▶ [DATA LISTING]:

(** Rows found before and gone after are gone for good. *)
Lemma gone_rows t (l : list (entity t)) (P : entity t -> Prop) db db1 db' :
  (forall x, rows db t !! id_key t x = Some x -> P x -> x ∈ l) ->
  (forall x, x ∈ l -> P x -> rows db1 t !! id_key t x = None) ->
  shrinks db db1 -> shrinks db1 db' ->
  forall k x, rows db' t !! k = Some x -> ~ P x.
Proof.
  intros Hl Hg S1 S2 k x Hx HP. pose proof (row_key _ _ _ _ Hx) as Hk.
  apply (shrinks_row _ _ _ _ _ S2) in Hk. pose proof (shrinks_row _ _ _ _ _ S1 Hk) as Hk0.
  specialize (Hg x (Hl x Hk0 HP) HP). by rewrite Hg in Hk.
Qed.
End rows.

(** * Single removals *)

Lemma foldr_delete_None {K A B} `{Countable K} (key : A -> K) (l : list A) (m : gmap K B) k :
  m !! k = None \/ k ∈ key <$> l -> foldr (fun x m => delete (key x) m) m l !! k = None.
Proof.
  induction l as [|x l IH]; simpl; intros Hk.
  - destruct Hk as [Hk|Hk]; [done|]. by apply elem_of_nil in Hk.
  - rewrite lookup_delete_None. destruct (decide (key x = k)) as [Hx|Hx]; [by left|right]. apply IH.
    destruct Hk as [Hk|[Hk|Hk]%elem_of_cons]; [by left|by subst|by right].
Qed.

Section removals.
Context `{RL : RuntimeLaws} `{H : Sha256} `{E : EntityService}.

Lemma DeleteEndpointCascade_gone (e : Endpoint) w w' db :
  in_tx w db -> DeleteEndpointCascade InTx e w = (Ok tt, w') ->
  exists db', in_tx w' db' /\ rows db' EndpointTable !! id_key EndpointTable e = None.
Proof.
  intros Hw (n & w1 & E1 & ([] & w2 & E2 & E3)%bind_Ok)%bind_Ok.
  apply (frame_in_tx shrinks) with (db := db) in E1 as (db1 & Hw1 & _); [|solve_frame|done].
  apply (frame_in_tx shrinks) with (db := db1) in E2 as (db2 & Hw2 & _); [|solve_frame|done].
  destruct (Delete_in_tx_Ok _ _ _ _ _ Hw2 E3) as (db3 & Hw3 & Hr). exists db3. split; [done|].
  rewrite Hr. apply lookup_delete_eq.
Qed.

Lemma DeleteRouteByUUID_gone (r : Route) w w' db :
  in_tx w db -> is_uuid (Route_Uuid r) = true ->
  exact db RouteTable "uuid" [VStr (strings_ToLower (Route_Uuid r))] ->
  (rows db RouteTable !! id_key RouteTable r = Some r \/ rows db RouteTable !! id_key RouteTable r = None) ->
  DeleteRouteByUUID InTx (Route_Uuid r) w = (Ok tt, w') ->
  exists db', in_tx w' db' /\ rows db' RouteTable !! id_key RouteTable r = None.
Proof.
  intros Hw Hu Hx Hr (n & w1 & E1 & [_ ->]%ret_Ok)%bind_Ok.
  unfold DeleteAll in E1. rewrite (in_ctx_InTx _ _ _ _ Hw) in E1.
  assert (schema RouteTable !! "uuid" = Some (mkIndexSchema "uuid" true false (UUIDFieldIndex "Uuid"))) as Hi by reflexivity.
  assert (valid_query RouteTable "uuid" [VStr (Route_Uuid r)] = true) as Hv.
  { unfold valid_query. rewrite Hi. simpl. by rewrite Hu. }
  assert (query_key RouteTable "uuid" [VStr (Route_Uuid r)] = [VStr (strings_ToLower (Route_Uuid r))]) as Hk.
  { unfold query_key. by rewrite Hi. }
  destruct (get_spec RouteTable "uuid" [VStr (Route_Uuid r)] db Hv) as (l & Hl & _ & _ & Hc).
  destruct (delete_all_spec RouteTable "uuid" [VStr (Route_Uuid r)] l db Hv Hl) as (db' & E' & Hr' & _).
  rewrite E' in E1. injection E1 as _ <-. exists db'. split; [done|]. rewrite Hr'. apply foldr_delete_None.
  destruct Hr as [Hr|Hr]; [right|by left]. apply (list_elem_of_fmap_2 (id_key RouteTable) l r). apply Hc; [|done|].
  - right. by rewrite Hk.
  - unfold query_match. rewrite bool_decide_eq_true, Hk. etransitivity; [apply route_uuid|]. by rewrite Hu.
Qed.

Lemma deleteRouteByUUIDInternal_gone (r : Route) w w' db :
  in_tx w db -> is_uuid (Route_Uuid r) = true ->
  exact db RouteTable "uuid" [VStr (strings_ToLower (Route_Uuid r))] ->
  (rows db RouteTable !! id_key RouteTable r = Some r \/ rows db RouteTable !! id_key RouteTable r = None) ->
  deleteRouteByUUIDInternal InTx r w = (Ok tt, w') ->
  exists db', in_tx w' db' /\ rows db' RouteTable !! id_key RouteTable r = None.
Proof.
  intros Hw Hu Hx Hr Hrun. unfold deleteRouteByUUIDInternal in Hrun.
  assert (exists w4 db4, in_tx w4 db4 /\ shrinks db db4 /\ DeleteRouteByUUID InTx (Route_Uuid r) w4 = (Ok tt, w'))
    as (w4 & db4 & Hw4 & Hs & E5).
  { apply bind_Ok in Hrun as (? & w1 & E1 & Hrun). apply bind_Ok in Hrun as (? & w2 & E2 & Hrun).
    apply bind_Ok in Hrun as (? & w3 & E3 & Hrun). apply bind_Ok in Hrun as (? & w4 & E4 & Hrun).
    apply (frame_in_tx shrinks) with (db := db) in E1 as (db1 & Hw1 & S1); [|solve_frame|done].
    apply (frame_in_tx shrinks) with (db := db1) in E2 as (db2 & Hw2 & S2); [|solve_frame|done].
    apply (frame_in_tx shrinks) with (db := db2) in E3 as (db3 & Hw3 & S3); [|solve_frame|done].
    apply (frame_in_tx shrinks) with (db := db3) in E4 as (db4 & Hw4 & S4); [|solve_frame|done].
    exists w4, db4. split_and!; [done| |done]. transitivity db1; [done|]. transitivity db2; [done|]. by transitivity db3. }
  eapply DeleteRouteByUUID_gone; [exact Hw4|done|by apply Hs| |exact E5].
  destruct Hr as [Hr|Hr]; [|right; eapply lookup_weaken_None; [exact Hr|apply Hs]].
  destruct (rows db4 RouteTable !! id_key RouteTable r) as [r'|] eqn:E4; [left|by right].
  pose proof (shrinks_row RouteTable _ _ _ _ Hs E4) as Hr'. by pose proof (Some_functional _ _ _ Hr' Hr) as ->.
Qed.
End removals.

(** * Deleting the candidates *)

Section delete_candidates.
Context `{RL : RuntimeLaws} `{H : Sha256} `{E : EntityService}.

(** The [uuid] index misses no route: no two routes have shared a uuid. *)
Definition uuids_exact (db : Db) : Prop := forall k, exact db RouteTable "uuid" k.
(** Stored microservice versions carry a resolved namespace, as the registry
    saves them. *)
Definition namespaces_resolved (db : Db) : Prop :=
  forall k (m : MicroserviceVersion), rows db MicroserviceVersionTable !! k = Some m ->
    GetNamespace (mkNamespace (MicroserviceVersion_Namespace m)) = MicroserviceVersion_Namespace m.

(** What belongs to a deployment version in the tables that name one. *)
Definition nothing_of_version (db : Db) (v : string) : Prop :=
  (forall k (e : Endpoint), rows db EndpointTable !! k = Some e -> Endpoint_DeploymentVersion e <> v) /\
  (forall k (r : Route), rows db RouteTable !! k = Some r -> Route_DeploymentVersion r <> v) /\
  (forall k (s : StatefulSession), rows db StatefulSessionTable !! k = Some s -> StatefulSession_DeploymentVersion s <> v) /\
  (forall k (m : MicroserviceVersion), rows db MicroserviceVersionTable !! k = Some m -> MicroserviceVersion_DeploymentVersion m <> v).

Definition of_versions (vs : list DeploymentVersion) (v : string) : Prop :=
  v ∈ DeploymentVersion_Version <$> vs.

▶ [WORK INSTRUCTIONS]:
Only lines that include "Prop" belong in the answer; return them from the entries above.

▶ [EXERCISE ANSWER]:
Lemma gone_rows t (l : list (entity t)) (P : entity t -> Prop) db db1 db' :
Definition uuids_exact (db : Db) : Prop := forall k, exact db RouteTable "uuid" k.
Definition namespaces_resolved (db : Db) : Prop :=
Definition nothing_of_version (db : Db) (v : string) : Prop :=
Definition of_versions (vs : list DeploymentVersion) (v : string) : Prop :=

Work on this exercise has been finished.